= Activity =
Read the data below. Every line holding the string "then" must be copied.
-----
(* ===== verification/Download.v ===== *)
(** * Download: [download], the idempotent tarball fetch

    [download(url, dst)] (lines 205-215) does nothing when
    [os.path.join(dst, os.path.basename(url))] exists; otherwise it GETs
    the URL, raises on an HTTP error status ([raise_for_status]) and
    writes the body in the chunks of [r.iter_content(4096)].  The
    theorems: the chunks cover the body exactly and each has between 1
    and 4096 bytes; an existing file (complete or not) means no request
    and no write; otherwise the file ends up with the body; an error
    status writes nothing. *)

From stdpp Require Import base list strings gmap.
From Stdlib Require Import Ascii.
From S2P Require Import Prelude Json Clock World.
Import Json Clock World.

Module Download.

(** The chunks of [iter_content(n)]; [fuel] bounds the number of chunks. *)
Fixpoint chunks_fuel (fuel n : nat) (s : string) : list string :=
  match fuel with
  | 0 => []
  | S f =>
      match s with
      | EmptyString => []
      | _ => String.substring 0 n s :: chunks_fuel f n (str_drop n s)
      end
  end.

(** [r.iter_content(n)]: one chunk per [n] bytes, so [String.length s]
    chunks are always enough fuel for [n >= 1]. *)
Definition iter_content (n : nat) (s : string) : list string :=
  chunks_fuel (String.length s) n s.

Definition chunk_size : nat := 4096.

(** [os.path.join(dst, os.path.basename(url))] *)
Definition download_path (url dst : string) : string := path_join dst (basename url).

(** ** Lemmas on the chunks *)

Lemma length_str_drop (n : nat) (s : string) :
  String.length (str_drop n s) = String.length s - n.
Proof. revert s. induction n as [|n IH]; intros [|c s]; simpl; auto; lia. Qed.

Lemma substring_str_drop (n : nat) (s : string) :
  String.substring 0 n s +:+ str_drop n s = s.
Proof. revert s. induction n as [|n IH]; intros [|c s]; simpl; auto. by rewrite IH. Qed.

Lemma length_substring (n : nat) (s : string) :
  String.length (String.substring 0 n s) = Nat.min n (String.length s).
Proof. revert s. induction n as [|n IH]; intros [|c s]; simpl; auto. Qed.

Lemma chunks_fuel_cat (fuel n : nat) (s : string) :
  0 < n -> String.length s <= fuel -> cat (chunks_fuel fuel n s) = s.
Proof.
  revert s. induction fuel as [|f IH]; intros s Hn Hs.
  - by destruct s; simpl in *; [|lia].
  - destruct s as [|c s']; [done|]. cbn [chunks_fuel cat].
    rewrite IH; [apply substring_str_drop | done |].
    rewrite length_str_drop. simpl in *. lia.
Qed.

Lemma chunks_fuel_bounds (fuel n : nat) (s : string) :
  0 < n -> Forall (fun c => 0 < String.length c <= n) (chunks_fuel fuel n s).
Proof.
  revert s. induction fuel as [|f IH]; intros s Hn; [constructor|].
  destruct s as [|c s']; [constructor|]. cbn [chunks_fuel].
  constructor; [|by apply IH]. rewrite length_substring. simpl. lia.
Qed.

Section Download.
Context {transport : Transport}.

(** [download(url, dst)] *)
Definition download (url dst : string) : IO unit :=
  let fn := download_path url dst in
  do ex <- path_exists fn ;
  if ex then io_ret tt
  else
    do r <- http (mkRequest url []) ;
    io_lift (raise_for_status r) ;;
    write_file fn (iter_content chunk_size (resp_content r)).

(** The footprint of [download]: it keeps every invariant that opening
    and writing the tarball's file keep. *)
Lemma download_keeps (P : gmap string blob -> Prop) (url dst : string) :
  op_keeps P (OpOpenW (normpath (download_path url dst))) ->
  (forall s, op_keeps P (OpWrite (normpath (download_path url dst)) s)) ->
  keeps P (download url dst).
Proof. intros Ho Hw. unfold download. by keeps_steps. Qed.

(** ** Properties of [download] *)

(** C26: an existing file of the tarball's name, complete or not, means
    no request and no write: the world is unchanged. *)
Theorem download_skips_existing (url dst : string) (w : world) :
  is_Some (w_files w !! normpath (download_path url dst)) \/ normpath (download_path url dst) ∈ w_dirs w ->
  download url dst w = (Ok tt, w).
Proof.
  intros Hex. unfold download. rewrite io_bind_exists, bool_decide_true by done. done.
Qed.

(** C27: otherwise, on a successful response, the request is sent, the
    file is created and written in the [iter_content] chunks, and it ends
    up holding exactly the response body. *)
Theorem download_writes_body (url dst : string) (w : world) (r : response) :
  w_files w !! normpath (download_path url dst) = None -> normpath (download_path url dst) ∉ w_dirs w ->
  http_get (mkRequest url []) = Ok r -> raise_for_status r = Ok tt ->
  exists w', download url dst w = (Ok tt, w') /\
    w_trace w' = w_trace w ++ [EvGet (mkRequest url [])] ++
                 map EvFs (OpOpenW (normpath (download_path url dst)) ::
                           map (OpWrite (normpath (download_path url dst)))
                               (iter_content chunk_size (resp_content r))) /\
    w_files w' = <[normpath (download_path url dst) := BText (resp_content r)]> (w_files w).
Proof.
  intros Hf Hd Hget Hst. unfold download.
  rewrite io_bind_exists, bool_decide_false by (rewrite Hf; intros [[? ?]|?]; done).
  rewrite (io_bind_http_ok _ r) by done. rewrite Hst. io_steps.
  rewrite write_file_run. eexists. split; [done|]. split.
  - rewrite run_ops_trace. cbn [w_trace log_get]. by rewrite <-app_assoc.
  - rewrite run_ops_open_writes. unfold iter_content.
    rewrite chunks_fuel_cat; [done | unfold chunk_size; lia | done].
Qed.

(** C38: an HTTP error status raises [HTTPError] after the request and
    before any file is opened. *)
Theorem download_http_error (url dst : string) (w : world) (r : response) :
  w_files w !! normpath (download_path url dst) = None -> normpath (download_path url dst) ∉ w_dirs w ->
  http_get (mkRequest url []) = Ok r -> 400 <= status r < 600 ->
  download url dst w = (Err (HTTPError (status r)), log_get (mkRequest url []) w).
Proof.
  intros Hf Hd Hget Hst. unfold download.
  rewrite io_bind_exists, bool_decide_false by (rewrite Hf; intros [[? ?]|?]; done).
  rewrite (io_bind_http_ok _ r) by done. unfold raise_for_status.
  replace ((400 <=? status r) && (status r <? 600)) with true
    by (symmetry; apply andb_true_iff; split; [apply Nat.leb_le | apply Nat.ltb_lt]; lia).
  done.
Qed.

End Download.

(** [iter_content] terminates within its fuel and its chunks put
    back together give the whole body. *)
Theorem iter_content_cat (n : nat) (s : string) :
  0 < n -> cat (iter_content n s) = s.
Proof. intros Hn. by apply chunks_fuel_cat. Qed.

(** every chunk of [iter_content n] has between 1 and [n] bytes. *)
Theorem iter_content_bounds (n : nat) (s : string) :
  0 < n -> Forall (fun c => 0 < String.length c <= n) (iter_content n s).
Proof. apply chunks_fuel_bounds. Qed.

(** ** Witnesses *)

Definition ex_url : string := "https://registry.npmjs.org/foo/-/foo-1.2.0.tgz".

Definition ex_resp (st : nat) : response :=
  mkResponse st None None None "tarball-bytes".

(** A registry that serves the tarball with status [st]. *)
Definition ex_transport (st : nat) : Transport :=
  {| http_get := fun r => if String.eqb (req_url r) ex_url then Ok (ex_resp st)
                          else Err (ConnectionError (req_url r)) |}.

Definition ex_world : world := mkWorld ∅ ∅ "/home/u" (mkDatetime 2026 11 9 12 0 0) [].

Definition ex_world_with_file : world :=
  mkWorld (<["nodejs-foo/foo-1.2.0.tgz" := BText "partial"]> ∅) ∅ "/home/u"
    (mkDatetime 2026 11 9 12 0 0) [].

Lemma download_skips_existing_witness :
  (is_Some (w_files ex_world_with_file !! normpath (download_path ex_url "nodejs-foo")) \/
   normpath (download_path ex_url "nodejs-foo") ∈ w_dirs ex_world_with_file) /\
  @download (ex_transport 200) ex_url "nodejs-foo" ex_world_with_file = (Ok tt, ex_world_with_file).
Proof.
  assert (Hex : is_Some (w_files ex_world_with_file !! normpath (download_path ex_url "nodejs-foo")) \/
                normpath (download_path ex_url "nodejs-foo") ∈ w_dirs ex_world_with_file)
    by (left; vm_compute; eauto).
  split; [exact Hex | by apply (@download_skips_existing (ex_transport 200))].
Defined.

Lemma download_writes_body_witness :
  w_files ex_world !! normpath (download_path ex_url "nodejs-foo") = None /\
  (normpath (download_path ex_url "nodejs-foo") ∉ w_dirs ex_world) /\
  exists w', @download (ex_transport 200) ex_url "nodejs-foo" ex_world = (Ok tt, w') /\
    w_trace w' = w_trace ex_world ++ [EvGet (mkRequest ex_url [])] ++
                 map EvFs (OpOpenW (normpath (download_path ex_url "nodejs-foo")) ::
                           map (OpWrite (normpath (download_path ex_url "nodejs-foo")))
                               (iter_content chunk_size (resp_content (ex_resp 200)))) /\
    w_files w' = <[normpath (download_path ex_url "nodejs-foo") := BText (resp_content (ex_resp 200))]>
                   (w_files ex_world).
Proof.
  split; [reflexivity|]. split; [apply not_elem_of_empty|].
  apply (@download_writes_body (ex_transport 200)); [reflexivity | apply not_elem_of_empty
    | reflexivity | reflexivity].
Defined.

Lemma download_http_error_witness :
  w_files ex_world !! normpath (download_path ex_url "nodejs-foo") = None /\
  (normpath (download_path ex_url "nodejs-foo") ∉ w_dirs ex_world) /\ 400 <= status (ex_resp 404) < 600 /\
  @download (ex_transport 404) ex_url "nodejs-foo" ex_world
  = (Err (HTTPError 404), log_get (mkRequest ex_url []) ex_world).
Proof.
  split; [reflexivity|]. split; [apply not_elem_of_empty|]. split; [simpl; lia|].
  apply (@download_http_error (ex_transport 404) _ _ _ (ex_resp 404));
    [reflexivity | apply not_elem_of_empty | reflexivity | simpl; lia].
Defined.

Lemma iter_content_cat_witness :
  0 < 4 /\ iter_content 4 "tarball-bytes" = ["tarb"; "all-"; "byte"; "s"] /\
  cat (iter_content 4 "tarball-bytes") = "tarball-bytes".
Proof. split; [lia|]. split; [reflexivity|]. apply iter_content_cat. lia. Defined.

Lemma iter_content_bounds_witness :
  0 < 4 /\ Forall (fun c => 0 < String.length c <= 4) (iter_content 4 "tarball-bytes").
Proof. split; [lia|]. apply iter_content_bounds. lia. Defined.

End Download.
-----
= Answer section =
  if ex then io_ret tt
  {| http_get := fun r => if String.eqb (req_url r) ex_url then Ok (ex_resp st)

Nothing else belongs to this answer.